* _WHAT IS BEING ASKED_: Nothing is needed except the lines below that run from the one with "Lemma wp_lseek_nointr fuel" through the one with "(λ off t, writing", repeated exactly.

────────────────────────────────────────

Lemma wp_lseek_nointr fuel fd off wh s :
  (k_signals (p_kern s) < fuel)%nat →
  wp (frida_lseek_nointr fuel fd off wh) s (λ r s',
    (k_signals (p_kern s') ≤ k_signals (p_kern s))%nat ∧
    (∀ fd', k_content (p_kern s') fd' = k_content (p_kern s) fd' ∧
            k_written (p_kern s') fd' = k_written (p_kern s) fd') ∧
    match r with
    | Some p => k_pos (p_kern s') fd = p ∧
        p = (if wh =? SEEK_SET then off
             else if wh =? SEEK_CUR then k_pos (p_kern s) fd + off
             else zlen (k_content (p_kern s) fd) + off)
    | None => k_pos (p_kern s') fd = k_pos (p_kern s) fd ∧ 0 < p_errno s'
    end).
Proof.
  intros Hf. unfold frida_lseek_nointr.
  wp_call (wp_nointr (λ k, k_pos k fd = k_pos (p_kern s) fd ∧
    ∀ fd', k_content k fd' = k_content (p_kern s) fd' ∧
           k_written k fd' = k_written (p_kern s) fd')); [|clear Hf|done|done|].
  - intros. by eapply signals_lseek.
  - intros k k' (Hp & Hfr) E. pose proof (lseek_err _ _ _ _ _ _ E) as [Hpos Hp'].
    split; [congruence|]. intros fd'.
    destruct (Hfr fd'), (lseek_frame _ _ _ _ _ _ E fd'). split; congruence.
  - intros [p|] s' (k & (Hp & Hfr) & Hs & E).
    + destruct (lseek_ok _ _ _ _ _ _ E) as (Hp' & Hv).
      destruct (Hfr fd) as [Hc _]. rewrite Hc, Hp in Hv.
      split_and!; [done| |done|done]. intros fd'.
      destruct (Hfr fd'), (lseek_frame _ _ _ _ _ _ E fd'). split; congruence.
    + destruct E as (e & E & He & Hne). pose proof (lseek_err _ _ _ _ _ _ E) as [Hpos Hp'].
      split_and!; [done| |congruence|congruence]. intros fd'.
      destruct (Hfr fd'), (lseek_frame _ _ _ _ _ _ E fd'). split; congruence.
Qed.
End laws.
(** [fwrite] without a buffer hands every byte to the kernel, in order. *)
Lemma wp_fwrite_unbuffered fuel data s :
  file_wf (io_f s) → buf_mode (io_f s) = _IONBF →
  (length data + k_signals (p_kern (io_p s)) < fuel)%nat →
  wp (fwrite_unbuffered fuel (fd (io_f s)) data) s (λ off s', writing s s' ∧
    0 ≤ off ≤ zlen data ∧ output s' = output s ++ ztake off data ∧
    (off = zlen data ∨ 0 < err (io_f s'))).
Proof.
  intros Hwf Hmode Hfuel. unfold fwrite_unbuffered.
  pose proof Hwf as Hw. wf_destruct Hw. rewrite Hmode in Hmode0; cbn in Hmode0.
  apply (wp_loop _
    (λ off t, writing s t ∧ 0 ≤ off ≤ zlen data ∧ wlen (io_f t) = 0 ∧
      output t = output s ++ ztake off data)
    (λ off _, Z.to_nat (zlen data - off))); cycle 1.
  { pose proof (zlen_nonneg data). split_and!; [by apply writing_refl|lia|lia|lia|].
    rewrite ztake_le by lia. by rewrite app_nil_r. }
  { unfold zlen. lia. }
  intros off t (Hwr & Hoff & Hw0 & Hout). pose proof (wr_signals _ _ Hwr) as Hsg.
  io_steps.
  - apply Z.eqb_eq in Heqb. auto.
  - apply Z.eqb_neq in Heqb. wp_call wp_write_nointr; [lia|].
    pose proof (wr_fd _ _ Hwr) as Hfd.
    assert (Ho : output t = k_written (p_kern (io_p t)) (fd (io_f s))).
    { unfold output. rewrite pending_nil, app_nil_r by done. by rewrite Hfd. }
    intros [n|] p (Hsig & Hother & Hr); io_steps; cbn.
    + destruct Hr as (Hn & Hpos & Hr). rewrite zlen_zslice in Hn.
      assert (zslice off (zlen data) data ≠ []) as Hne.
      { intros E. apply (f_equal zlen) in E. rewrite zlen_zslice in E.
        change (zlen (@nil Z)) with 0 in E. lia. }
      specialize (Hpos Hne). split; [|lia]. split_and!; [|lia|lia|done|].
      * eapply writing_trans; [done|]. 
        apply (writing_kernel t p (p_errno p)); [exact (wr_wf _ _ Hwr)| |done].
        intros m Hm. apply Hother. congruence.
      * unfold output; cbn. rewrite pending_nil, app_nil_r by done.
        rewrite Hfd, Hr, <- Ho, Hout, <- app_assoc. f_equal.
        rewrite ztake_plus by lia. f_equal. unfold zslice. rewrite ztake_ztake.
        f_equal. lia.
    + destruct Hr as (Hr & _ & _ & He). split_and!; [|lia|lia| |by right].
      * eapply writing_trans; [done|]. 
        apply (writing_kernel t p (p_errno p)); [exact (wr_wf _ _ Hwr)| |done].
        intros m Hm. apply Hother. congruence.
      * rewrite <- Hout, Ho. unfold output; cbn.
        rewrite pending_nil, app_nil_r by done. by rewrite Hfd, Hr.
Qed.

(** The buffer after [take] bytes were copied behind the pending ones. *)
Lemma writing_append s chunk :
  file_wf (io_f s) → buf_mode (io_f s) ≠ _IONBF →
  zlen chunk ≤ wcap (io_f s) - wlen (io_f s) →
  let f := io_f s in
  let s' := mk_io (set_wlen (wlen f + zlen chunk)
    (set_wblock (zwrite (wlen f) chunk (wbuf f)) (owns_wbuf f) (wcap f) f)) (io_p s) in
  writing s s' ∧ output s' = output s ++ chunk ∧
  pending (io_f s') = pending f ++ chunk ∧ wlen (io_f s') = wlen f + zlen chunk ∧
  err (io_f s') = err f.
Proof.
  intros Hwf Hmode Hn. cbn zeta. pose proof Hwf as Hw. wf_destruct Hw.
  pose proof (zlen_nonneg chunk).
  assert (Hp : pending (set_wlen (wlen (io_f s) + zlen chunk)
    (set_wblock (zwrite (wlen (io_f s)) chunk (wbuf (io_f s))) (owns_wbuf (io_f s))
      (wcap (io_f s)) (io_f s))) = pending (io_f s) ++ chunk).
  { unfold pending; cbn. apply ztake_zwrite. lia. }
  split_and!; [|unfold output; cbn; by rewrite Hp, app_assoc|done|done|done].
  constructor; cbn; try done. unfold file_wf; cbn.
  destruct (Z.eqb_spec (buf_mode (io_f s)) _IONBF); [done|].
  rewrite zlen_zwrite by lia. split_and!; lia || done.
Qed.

────────────────────────────────────────

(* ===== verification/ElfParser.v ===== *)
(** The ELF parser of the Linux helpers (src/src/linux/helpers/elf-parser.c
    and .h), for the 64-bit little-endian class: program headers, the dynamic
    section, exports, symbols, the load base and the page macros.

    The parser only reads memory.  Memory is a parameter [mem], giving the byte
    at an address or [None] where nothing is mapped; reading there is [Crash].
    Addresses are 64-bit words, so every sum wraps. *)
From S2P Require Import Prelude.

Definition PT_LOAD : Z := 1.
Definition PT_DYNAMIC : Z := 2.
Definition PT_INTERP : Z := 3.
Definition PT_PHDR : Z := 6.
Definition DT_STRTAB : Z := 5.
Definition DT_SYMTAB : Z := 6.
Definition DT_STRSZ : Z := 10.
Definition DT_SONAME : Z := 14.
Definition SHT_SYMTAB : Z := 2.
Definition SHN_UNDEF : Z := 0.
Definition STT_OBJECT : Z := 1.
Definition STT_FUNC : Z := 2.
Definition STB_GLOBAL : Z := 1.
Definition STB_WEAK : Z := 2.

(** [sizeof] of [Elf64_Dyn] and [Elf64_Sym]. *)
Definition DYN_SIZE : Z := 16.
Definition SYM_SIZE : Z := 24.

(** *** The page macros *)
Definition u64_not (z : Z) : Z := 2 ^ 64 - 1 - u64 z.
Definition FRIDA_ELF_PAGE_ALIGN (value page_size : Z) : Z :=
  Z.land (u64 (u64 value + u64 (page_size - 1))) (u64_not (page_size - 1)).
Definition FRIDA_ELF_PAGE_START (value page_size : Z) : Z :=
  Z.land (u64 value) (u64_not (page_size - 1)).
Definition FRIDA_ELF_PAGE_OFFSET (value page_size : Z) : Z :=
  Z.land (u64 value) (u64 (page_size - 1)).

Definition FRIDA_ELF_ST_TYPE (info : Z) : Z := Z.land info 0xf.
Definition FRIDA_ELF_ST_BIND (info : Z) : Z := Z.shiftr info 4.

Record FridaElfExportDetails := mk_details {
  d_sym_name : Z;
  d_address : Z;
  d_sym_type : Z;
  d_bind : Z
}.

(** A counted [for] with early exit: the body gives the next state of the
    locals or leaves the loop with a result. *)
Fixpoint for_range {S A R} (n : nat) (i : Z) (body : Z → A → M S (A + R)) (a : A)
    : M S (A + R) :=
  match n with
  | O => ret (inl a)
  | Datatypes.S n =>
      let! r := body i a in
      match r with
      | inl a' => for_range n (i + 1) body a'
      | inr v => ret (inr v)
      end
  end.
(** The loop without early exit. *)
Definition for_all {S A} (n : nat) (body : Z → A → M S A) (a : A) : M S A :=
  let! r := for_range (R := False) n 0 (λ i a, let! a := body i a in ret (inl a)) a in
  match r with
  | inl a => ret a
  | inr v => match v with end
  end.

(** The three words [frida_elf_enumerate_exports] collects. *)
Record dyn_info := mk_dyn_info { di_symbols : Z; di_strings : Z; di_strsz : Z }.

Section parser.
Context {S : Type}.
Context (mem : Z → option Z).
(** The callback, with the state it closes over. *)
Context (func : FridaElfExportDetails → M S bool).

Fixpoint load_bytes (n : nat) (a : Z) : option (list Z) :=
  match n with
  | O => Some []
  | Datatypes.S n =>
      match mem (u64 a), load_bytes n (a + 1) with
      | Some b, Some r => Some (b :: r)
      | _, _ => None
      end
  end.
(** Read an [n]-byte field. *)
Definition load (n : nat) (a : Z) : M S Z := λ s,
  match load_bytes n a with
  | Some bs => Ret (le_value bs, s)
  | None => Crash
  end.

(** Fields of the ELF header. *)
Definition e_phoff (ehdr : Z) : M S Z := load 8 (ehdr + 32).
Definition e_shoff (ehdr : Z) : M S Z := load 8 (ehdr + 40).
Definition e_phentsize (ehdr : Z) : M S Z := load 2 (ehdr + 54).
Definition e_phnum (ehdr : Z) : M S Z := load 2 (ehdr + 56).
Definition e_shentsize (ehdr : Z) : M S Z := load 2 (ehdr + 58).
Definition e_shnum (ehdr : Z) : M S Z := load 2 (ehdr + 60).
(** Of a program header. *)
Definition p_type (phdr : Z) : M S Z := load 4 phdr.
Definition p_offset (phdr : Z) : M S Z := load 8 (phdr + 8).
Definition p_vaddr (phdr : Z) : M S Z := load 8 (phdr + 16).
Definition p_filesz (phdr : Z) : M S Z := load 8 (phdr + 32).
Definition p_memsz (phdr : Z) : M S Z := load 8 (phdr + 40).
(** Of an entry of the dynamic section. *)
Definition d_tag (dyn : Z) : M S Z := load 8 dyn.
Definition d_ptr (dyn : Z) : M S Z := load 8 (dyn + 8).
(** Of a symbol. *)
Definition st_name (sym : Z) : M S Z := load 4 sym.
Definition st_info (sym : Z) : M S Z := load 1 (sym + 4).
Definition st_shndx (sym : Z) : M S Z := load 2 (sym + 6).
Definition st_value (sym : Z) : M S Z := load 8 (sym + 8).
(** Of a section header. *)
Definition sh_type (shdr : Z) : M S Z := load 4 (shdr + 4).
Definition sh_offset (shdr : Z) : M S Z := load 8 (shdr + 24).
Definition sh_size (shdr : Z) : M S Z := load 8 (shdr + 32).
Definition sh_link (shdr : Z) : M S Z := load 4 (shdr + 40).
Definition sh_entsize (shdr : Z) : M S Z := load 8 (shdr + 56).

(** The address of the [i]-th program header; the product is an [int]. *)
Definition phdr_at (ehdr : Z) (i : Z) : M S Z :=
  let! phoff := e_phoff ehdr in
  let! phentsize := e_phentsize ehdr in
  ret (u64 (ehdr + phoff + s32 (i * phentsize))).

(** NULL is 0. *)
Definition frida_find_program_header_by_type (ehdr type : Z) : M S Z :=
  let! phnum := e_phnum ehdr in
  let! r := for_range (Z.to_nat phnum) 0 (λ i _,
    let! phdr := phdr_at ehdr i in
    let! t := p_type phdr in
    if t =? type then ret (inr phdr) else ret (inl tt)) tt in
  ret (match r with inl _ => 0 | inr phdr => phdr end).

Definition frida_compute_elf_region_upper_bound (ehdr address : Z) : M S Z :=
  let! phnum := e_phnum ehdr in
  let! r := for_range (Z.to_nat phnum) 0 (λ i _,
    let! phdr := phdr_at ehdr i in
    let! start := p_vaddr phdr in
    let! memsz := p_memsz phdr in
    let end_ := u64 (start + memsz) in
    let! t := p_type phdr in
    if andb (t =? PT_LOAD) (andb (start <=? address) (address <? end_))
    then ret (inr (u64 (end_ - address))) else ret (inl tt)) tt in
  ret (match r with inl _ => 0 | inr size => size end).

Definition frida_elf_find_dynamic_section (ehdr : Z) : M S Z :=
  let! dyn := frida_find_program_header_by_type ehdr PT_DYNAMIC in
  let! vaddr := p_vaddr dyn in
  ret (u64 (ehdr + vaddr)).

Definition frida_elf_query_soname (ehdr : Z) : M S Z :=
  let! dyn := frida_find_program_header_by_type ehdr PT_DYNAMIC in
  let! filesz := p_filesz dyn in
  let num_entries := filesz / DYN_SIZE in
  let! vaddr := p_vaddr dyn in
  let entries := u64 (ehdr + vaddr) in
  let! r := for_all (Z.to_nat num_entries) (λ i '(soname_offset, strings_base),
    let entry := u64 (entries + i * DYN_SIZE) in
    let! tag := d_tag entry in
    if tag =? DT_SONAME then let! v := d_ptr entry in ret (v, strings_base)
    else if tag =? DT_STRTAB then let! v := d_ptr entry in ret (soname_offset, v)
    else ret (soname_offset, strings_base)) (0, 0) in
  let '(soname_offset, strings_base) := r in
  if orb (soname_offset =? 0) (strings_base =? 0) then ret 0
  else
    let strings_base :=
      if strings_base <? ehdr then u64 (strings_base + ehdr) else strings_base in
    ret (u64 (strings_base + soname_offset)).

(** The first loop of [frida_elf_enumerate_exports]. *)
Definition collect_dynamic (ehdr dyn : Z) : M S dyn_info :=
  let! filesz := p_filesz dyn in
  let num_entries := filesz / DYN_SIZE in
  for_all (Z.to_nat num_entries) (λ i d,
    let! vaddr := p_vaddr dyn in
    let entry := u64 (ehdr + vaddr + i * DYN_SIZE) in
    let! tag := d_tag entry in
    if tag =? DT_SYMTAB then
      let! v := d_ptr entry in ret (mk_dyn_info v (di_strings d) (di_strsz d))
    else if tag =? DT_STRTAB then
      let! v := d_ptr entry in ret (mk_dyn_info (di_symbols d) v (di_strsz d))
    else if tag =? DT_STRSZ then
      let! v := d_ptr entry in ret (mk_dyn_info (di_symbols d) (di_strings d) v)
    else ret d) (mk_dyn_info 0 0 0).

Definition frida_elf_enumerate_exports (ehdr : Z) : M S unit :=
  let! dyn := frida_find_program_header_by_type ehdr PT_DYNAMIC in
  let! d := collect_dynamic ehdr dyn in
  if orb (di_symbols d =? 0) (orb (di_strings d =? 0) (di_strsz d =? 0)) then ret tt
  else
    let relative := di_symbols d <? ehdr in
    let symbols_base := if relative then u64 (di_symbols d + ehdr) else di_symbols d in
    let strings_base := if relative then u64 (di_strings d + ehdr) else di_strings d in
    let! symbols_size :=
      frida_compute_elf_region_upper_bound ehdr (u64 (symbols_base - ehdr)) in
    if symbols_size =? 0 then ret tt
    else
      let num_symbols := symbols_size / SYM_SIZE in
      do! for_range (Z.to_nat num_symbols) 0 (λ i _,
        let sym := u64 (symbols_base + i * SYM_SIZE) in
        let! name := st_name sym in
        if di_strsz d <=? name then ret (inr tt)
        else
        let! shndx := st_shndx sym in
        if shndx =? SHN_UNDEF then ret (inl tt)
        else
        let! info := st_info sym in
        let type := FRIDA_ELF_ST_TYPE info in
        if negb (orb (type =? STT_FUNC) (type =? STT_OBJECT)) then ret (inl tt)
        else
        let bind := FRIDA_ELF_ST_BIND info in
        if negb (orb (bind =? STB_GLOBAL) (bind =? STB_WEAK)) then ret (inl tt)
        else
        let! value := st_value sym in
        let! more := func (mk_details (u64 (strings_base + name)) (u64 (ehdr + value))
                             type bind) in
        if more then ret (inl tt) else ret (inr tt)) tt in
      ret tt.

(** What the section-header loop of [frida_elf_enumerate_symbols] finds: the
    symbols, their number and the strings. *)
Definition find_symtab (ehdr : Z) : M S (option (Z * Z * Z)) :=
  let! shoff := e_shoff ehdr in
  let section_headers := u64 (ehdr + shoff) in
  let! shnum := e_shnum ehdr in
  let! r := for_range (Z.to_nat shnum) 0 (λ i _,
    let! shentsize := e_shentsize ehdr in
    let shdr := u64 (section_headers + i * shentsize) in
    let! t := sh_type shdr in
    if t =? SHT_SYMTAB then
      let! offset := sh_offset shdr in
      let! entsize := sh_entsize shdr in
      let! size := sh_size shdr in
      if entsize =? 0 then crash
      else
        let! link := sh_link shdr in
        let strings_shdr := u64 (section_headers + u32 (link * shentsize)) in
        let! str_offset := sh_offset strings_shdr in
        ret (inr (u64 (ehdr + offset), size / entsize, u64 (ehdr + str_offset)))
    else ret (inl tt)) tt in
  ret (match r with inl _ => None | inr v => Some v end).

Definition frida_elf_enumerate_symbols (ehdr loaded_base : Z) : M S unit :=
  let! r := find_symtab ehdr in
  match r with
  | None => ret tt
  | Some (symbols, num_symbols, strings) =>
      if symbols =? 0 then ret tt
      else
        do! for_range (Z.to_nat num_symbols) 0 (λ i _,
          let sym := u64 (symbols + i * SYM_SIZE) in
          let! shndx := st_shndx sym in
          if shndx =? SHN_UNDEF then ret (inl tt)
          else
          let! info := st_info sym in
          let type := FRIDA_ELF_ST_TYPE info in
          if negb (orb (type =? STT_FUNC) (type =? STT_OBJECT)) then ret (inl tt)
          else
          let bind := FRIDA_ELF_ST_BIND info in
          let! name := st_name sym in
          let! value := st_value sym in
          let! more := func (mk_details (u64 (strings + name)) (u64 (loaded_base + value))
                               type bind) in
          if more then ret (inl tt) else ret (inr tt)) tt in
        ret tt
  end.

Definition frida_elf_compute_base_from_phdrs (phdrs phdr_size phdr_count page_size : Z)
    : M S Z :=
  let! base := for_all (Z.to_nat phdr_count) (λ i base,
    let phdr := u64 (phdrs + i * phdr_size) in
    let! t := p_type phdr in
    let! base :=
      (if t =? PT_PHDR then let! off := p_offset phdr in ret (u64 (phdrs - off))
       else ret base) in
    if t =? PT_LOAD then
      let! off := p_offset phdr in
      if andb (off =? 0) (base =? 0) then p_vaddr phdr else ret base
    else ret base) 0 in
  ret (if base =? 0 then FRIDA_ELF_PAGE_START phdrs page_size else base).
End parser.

────────────────────────────────────────

* _THE ANSWER_:
Lemma wp_lseek_nointr fuel fd off wh s :
  (k_signals (p_kern s) < fuel)%nat →
  wp (frida_lseek_nointr fuel fd off wh) s (λ r s',
    (k_signals (p_kern s') ≤ k_signals (p_kern s))%nat ∧
    (∀ fd', k_content (p_kern s') fd' = k_content (p_kern s) fd' ∧
            k_written (p_kern s') fd' = k_written (p_kern s) fd') ∧
    match r with
    | Some p => k_pos (p_kern s') fd = p ∧
        p = (if wh =? SEEK_SET then off
             else if wh =? SEEK_CUR then k_pos (p_kern s) fd + off
             else zlen (k_content (p_kern s) fd) + off)
    | None => k_pos (p_kern s') fd = k_pos (p_kern s) fd ∧ 0 < p_errno s'
    end).
Proof.
  intros Hf. unfold frida_lseek_nointr.
  wp_call (wp_nointr (λ k, k_pos k fd = k_pos (p_kern s) fd ∧
    ∀ fd', k_content k fd' = k_content (p_kern s) fd' ∧
           k_written k fd' = k_written (p_kern s) fd')); [|clear Hf|done|done|].
  - intros. by eapply signals_lseek.
  - intros k k' (Hp & Hfr) E. pose proof (lseek_err _ _ _ _ _ _ E) as [Hpos Hp'].
    split; [congruence|]. intros fd'.
    destruct (Hfr fd'), (lseek_frame _ _ _ _ _ _ E fd'). split; congruence.
  - intros [p|] s' (k & (Hp & Hfr) & Hs & E).
    + destruct (lseek_ok _ _ _ _ _ _ E) as (Hp' & Hv).
      destruct (Hfr fd) as [Hc _]. rewrite Hc, Hp in Hv.
      split_and!; [done| |done|done]. intros fd'.
      destruct (Hfr fd'), (lseek_frame _ _ _ _ _ _ E fd'). split; congruence.
    + destruct E as (e & E & He & Hne). pose proof (lseek_err _ _ _ _ _ _ E) as [Hpos Hp'].
      split_and!; [done| |congruence|congruence]. intros fd'.
      destruct (Hfr fd'), (lseek_frame _ _ _ _ _ _ E fd'). split; congruence.
Qed.
End laws.
(** [fwrite] without a buffer hands every byte to the kernel, in order. *)
Lemma wp_fwrite_unbuffered fuel data s :
  file_wf (io_f s) → buf_mode (io_f s) = _IONBF →
  (length data + k_signals (p_kern (io_p s)) < fuel)%nat →
  wp (fwrite_unbuffered fuel (fd (io_f s)) data) s (λ off s', writing s s' ∧
    0 ≤ off ≤ zlen data ∧ output s' = output s ++ ztake off data ∧
    (off = zlen data ∨ 0 < err (io_f s'))).
Proof.
  intros Hwf Hmode Hfuel. unfold fwrite_unbuffered.
  pose proof Hwf as Hw. wf_destruct Hw. rewrite Hmode in Hmode0; cbn in Hmode0.
  apply (wp_loop _
    (λ off t, writing s t ∧ 0 ≤ off ≤ zlen data ∧ wlen (io_f t) = 0 ∧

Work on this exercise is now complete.